-- Opening Marker --
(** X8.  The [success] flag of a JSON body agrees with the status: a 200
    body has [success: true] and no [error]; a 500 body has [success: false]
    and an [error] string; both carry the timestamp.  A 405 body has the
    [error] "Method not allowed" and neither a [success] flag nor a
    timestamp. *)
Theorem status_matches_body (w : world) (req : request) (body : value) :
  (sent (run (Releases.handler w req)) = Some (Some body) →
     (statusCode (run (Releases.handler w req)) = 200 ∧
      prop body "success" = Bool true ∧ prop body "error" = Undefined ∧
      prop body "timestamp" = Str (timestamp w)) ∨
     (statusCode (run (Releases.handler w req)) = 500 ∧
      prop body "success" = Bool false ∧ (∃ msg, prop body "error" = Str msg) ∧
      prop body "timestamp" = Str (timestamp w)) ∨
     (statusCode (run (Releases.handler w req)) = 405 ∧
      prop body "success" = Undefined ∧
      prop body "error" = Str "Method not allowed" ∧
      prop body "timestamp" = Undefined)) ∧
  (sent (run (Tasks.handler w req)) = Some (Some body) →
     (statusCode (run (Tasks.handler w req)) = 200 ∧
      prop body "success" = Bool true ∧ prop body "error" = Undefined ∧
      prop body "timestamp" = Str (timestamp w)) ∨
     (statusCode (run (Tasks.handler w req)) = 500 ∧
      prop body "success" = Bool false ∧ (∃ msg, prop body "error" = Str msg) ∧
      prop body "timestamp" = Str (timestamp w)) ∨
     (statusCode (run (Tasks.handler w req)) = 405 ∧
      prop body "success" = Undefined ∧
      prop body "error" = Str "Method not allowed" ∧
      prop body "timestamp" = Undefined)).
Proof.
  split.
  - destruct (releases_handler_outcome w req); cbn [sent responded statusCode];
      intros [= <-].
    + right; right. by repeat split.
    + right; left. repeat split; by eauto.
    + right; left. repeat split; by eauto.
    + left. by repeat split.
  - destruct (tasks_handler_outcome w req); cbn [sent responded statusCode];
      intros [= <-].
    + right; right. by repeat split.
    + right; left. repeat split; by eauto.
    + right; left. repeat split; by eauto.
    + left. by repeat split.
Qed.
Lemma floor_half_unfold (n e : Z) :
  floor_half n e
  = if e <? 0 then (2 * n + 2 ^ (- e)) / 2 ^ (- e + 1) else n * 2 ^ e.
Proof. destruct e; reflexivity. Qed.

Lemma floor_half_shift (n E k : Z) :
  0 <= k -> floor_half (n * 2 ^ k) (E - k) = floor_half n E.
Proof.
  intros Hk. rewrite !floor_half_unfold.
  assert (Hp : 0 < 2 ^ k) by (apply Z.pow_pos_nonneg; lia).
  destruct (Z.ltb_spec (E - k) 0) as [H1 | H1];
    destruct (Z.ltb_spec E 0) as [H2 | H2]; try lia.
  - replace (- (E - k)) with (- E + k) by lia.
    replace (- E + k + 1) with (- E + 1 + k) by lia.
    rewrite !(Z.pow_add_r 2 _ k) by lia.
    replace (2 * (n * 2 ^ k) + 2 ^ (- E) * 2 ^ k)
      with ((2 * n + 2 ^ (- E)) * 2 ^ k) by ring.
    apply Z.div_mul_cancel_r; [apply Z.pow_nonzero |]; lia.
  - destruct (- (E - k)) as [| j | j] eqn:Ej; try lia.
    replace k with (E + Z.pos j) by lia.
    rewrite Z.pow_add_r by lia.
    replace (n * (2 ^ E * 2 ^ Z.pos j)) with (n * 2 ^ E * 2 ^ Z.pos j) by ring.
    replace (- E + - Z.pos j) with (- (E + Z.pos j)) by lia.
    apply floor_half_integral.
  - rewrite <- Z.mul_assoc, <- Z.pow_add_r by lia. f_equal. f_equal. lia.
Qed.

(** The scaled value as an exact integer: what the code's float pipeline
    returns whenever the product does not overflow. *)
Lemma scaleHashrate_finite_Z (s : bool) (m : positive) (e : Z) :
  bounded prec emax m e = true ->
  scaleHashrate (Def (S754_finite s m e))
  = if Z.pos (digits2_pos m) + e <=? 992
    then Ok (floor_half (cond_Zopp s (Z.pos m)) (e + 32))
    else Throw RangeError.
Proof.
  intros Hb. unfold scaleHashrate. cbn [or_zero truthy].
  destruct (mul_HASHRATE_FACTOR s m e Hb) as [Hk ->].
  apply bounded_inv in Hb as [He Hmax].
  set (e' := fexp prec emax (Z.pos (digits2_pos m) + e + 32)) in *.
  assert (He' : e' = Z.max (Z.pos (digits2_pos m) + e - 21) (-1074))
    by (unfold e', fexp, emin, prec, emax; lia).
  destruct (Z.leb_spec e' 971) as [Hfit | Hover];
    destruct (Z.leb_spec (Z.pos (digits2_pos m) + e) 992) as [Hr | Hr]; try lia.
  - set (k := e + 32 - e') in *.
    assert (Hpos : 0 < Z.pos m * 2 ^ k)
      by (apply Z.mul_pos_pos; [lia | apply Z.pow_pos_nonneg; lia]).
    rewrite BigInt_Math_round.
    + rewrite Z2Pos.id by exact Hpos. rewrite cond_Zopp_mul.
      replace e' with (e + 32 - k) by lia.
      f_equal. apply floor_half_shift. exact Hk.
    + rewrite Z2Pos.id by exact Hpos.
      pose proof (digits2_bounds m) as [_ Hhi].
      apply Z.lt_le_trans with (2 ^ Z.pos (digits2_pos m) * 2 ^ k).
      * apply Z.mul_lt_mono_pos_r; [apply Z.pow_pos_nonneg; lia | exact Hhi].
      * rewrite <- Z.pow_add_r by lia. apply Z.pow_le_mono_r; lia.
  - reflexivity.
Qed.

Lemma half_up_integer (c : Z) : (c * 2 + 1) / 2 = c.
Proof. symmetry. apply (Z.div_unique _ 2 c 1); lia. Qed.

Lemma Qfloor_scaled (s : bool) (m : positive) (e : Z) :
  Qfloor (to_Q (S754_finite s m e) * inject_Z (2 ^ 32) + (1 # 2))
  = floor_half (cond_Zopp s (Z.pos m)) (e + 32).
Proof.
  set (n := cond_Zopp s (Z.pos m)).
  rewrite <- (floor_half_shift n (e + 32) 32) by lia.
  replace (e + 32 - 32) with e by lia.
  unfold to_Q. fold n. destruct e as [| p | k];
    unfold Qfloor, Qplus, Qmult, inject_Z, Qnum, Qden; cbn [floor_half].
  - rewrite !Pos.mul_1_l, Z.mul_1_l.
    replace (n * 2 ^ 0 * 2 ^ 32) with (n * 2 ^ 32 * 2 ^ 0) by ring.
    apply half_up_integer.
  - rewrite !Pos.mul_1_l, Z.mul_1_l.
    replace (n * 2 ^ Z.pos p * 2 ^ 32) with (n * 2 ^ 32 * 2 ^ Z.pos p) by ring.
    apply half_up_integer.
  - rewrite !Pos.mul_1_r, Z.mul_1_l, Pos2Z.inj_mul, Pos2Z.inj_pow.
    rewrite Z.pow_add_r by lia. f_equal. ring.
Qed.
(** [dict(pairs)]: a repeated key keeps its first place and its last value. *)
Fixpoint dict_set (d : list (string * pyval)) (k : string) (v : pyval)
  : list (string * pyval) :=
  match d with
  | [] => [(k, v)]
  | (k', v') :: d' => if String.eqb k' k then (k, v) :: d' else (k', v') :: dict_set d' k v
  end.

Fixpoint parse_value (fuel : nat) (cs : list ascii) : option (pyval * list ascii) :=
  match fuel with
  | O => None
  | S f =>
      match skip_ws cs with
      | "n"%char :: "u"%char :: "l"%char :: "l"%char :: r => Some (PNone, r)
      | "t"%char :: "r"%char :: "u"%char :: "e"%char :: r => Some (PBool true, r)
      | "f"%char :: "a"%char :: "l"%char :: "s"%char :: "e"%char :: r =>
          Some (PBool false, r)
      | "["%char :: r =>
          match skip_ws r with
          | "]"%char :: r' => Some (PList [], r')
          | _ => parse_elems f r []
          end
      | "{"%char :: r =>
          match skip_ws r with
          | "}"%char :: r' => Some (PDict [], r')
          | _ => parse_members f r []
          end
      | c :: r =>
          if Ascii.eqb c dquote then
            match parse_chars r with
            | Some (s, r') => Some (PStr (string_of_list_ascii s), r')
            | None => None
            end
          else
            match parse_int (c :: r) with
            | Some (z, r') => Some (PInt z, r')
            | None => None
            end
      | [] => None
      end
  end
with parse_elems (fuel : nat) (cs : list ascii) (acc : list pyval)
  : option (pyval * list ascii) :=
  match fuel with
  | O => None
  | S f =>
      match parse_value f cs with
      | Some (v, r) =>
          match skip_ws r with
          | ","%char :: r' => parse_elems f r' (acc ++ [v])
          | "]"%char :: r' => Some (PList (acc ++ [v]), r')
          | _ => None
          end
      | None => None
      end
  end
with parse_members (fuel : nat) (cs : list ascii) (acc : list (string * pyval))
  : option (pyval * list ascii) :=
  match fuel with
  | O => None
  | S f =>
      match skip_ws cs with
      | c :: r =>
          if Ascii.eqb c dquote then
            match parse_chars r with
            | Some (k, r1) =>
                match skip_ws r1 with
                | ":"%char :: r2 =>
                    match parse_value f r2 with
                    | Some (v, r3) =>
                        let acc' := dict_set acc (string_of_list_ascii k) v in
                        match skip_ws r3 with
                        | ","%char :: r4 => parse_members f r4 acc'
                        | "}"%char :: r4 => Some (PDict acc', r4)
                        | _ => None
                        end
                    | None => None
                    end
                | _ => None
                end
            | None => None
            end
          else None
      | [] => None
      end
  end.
-- Closing Marker --
# WHAT YOU NEED TO DO
From the entries above, restate word for word the lines from the line containing "(PList [], r')" to the line containing "match parse_int (c :: r) with", both ends included, and nothing more.

# WRITTEN SOLUTION
          | "]"%char :: r' => Some (PList [], r')
          | _ => parse_elems f r []
          end
      | "{"%char :: r =>
          match skip_ws r with
          | "}"%char :: r' => Some (PDict [], r')
          | _ => parse_members f r []
          end
      | c :: r =>
          if Ascii.eqb c dquote then
            match parse_chars r with
            | Some (s, r') => Some (PStr (string_of_list_ascii s), r')
            | None => None
            end
          else
            match parse_int (c :: r) with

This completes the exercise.